- Your assignment
Starting with the first line below, reproduce each line exactly until you have included the one bearing "step_info), calls') =>".

* * * * *

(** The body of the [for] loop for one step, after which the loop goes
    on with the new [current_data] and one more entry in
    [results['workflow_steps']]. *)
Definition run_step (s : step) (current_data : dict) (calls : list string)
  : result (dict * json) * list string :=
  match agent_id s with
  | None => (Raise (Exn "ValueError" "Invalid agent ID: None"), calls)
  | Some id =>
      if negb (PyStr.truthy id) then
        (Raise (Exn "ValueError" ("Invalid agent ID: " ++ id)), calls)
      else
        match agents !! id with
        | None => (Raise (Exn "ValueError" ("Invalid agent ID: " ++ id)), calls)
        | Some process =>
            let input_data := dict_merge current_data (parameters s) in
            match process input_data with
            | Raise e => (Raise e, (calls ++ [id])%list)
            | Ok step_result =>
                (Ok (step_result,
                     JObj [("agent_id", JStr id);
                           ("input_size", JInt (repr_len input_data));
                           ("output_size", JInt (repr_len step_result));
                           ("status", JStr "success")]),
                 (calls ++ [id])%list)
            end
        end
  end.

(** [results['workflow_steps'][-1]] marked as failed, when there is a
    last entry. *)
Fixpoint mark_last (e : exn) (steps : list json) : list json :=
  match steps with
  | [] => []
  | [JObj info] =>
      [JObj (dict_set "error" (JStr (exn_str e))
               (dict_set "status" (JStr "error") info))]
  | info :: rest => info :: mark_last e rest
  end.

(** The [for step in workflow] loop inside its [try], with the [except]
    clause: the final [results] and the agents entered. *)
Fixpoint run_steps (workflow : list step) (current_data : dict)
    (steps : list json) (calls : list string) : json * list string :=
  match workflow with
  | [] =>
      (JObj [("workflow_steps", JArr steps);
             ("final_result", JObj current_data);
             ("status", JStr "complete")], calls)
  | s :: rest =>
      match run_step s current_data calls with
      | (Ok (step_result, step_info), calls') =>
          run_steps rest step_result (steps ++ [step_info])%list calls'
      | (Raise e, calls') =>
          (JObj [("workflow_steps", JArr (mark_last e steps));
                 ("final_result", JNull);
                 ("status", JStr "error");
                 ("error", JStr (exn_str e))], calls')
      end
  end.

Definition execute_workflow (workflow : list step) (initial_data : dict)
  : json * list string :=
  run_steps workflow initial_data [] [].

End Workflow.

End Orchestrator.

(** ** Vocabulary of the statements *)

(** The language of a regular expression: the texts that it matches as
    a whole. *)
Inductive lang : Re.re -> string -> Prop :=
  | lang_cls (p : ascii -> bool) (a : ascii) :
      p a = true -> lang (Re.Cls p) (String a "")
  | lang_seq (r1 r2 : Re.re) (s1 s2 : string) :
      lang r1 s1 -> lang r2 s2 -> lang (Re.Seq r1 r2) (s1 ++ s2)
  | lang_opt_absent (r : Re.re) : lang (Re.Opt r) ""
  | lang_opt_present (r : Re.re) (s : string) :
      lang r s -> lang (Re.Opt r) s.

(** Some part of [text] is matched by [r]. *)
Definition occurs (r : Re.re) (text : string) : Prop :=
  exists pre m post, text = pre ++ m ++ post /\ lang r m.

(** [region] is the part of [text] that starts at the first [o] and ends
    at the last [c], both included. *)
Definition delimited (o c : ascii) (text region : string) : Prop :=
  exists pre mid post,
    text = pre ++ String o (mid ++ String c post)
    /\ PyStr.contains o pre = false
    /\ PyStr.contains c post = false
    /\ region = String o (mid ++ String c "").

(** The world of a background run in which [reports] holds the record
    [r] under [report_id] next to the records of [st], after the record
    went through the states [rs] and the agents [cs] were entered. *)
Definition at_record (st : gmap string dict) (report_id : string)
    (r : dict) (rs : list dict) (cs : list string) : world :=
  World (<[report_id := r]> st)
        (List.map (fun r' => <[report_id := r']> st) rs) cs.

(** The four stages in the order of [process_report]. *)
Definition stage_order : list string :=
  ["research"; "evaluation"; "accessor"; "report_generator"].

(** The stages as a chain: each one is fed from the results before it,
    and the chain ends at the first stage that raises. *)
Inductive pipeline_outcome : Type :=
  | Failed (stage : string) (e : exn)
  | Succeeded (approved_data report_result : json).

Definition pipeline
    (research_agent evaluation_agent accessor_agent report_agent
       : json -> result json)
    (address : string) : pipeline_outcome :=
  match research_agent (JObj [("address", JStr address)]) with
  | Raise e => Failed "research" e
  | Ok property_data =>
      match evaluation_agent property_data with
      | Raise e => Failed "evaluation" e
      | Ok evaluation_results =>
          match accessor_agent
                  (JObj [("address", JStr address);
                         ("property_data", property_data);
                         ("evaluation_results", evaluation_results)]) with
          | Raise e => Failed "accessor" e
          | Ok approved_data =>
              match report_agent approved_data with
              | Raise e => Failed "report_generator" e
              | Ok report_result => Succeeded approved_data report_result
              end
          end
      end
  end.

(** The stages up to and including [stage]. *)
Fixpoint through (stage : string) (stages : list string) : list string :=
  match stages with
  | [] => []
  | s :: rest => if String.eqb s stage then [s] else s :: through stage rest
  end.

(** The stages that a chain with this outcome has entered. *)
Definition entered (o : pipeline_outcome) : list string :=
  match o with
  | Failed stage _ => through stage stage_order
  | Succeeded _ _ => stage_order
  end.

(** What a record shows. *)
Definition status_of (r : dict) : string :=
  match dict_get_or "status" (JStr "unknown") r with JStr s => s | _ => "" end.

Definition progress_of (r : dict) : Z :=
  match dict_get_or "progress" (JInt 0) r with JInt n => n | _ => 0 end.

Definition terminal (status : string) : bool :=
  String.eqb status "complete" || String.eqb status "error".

* * * * *

- Answer area
(** The body of the [for] loop for one step, after which the loop goes
    on with the new [current_data] and one more entry in
    [results['workflow_steps']]. *)
Definition run_step (s : step) (current_data : dict) (calls : list string)
  : result (dict * json) * list string :=
  match agent_id s with
  | None => (Raise (Exn "ValueError" "Invalid agent ID: None"), calls)
  | Some id =>
      if negb (PyStr.truthy id) then
        (Raise (Exn "ValueError" ("Invalid agent ID: " ++ id)), calls)
      else
        match agents !! id with
        | None => (Raise (Exn "ValueError" ("Invalid agent ID: " ++ id)), calls)
        | Some process =>
            let input_data := dict_merge current_data (parameters s) in
            match process input_data with
            | Raise e => (Raise e, (calls ++ [id])%list)
            | Ok step_result =>
                (Ok (step_result,
                     JObj [("agent_id", JStr id);
                           ("input_size", JInt (repr_len input_data));
                           ("output_size", JInt (repr_len step_result));
                           ("status", JStr "success")]),
                 (calls ++ [id])%list)
            end
        end
  end.

(** [results['workflow_steps'][-1]] marked as failed, when there is a
    last entry. *)
Fixpoint mark_last (e : exn) (steps : list json) : list json :=
  match steps with
  | [] => []
  | [JObj info] =>
      [JObj (dict_set "error" (JStr (exn_str e))
               (dict_set "status" (JStr "error") info))]
  | info :: rest => info :: mark_last e rest
  end.

(** The [for step in workflow] loop inside its [try], with the [except]
    clause: the final [results] and the agents entered. *)
Fixpoint run_steps (workflow : list step) (current_data : dict)
    (steps : list json) (calls : list string) : json * list string :=
  match workflow with
  | [] =>
      (JObj [("workflow_steps", JArr steps);
             ("final_result", JObj current_data);
             ("status", JStr "complete")], calls)
  | s :: rest =>
      match run_step s current_data calls with
      | (Ok (step_result, step_info), calls') =>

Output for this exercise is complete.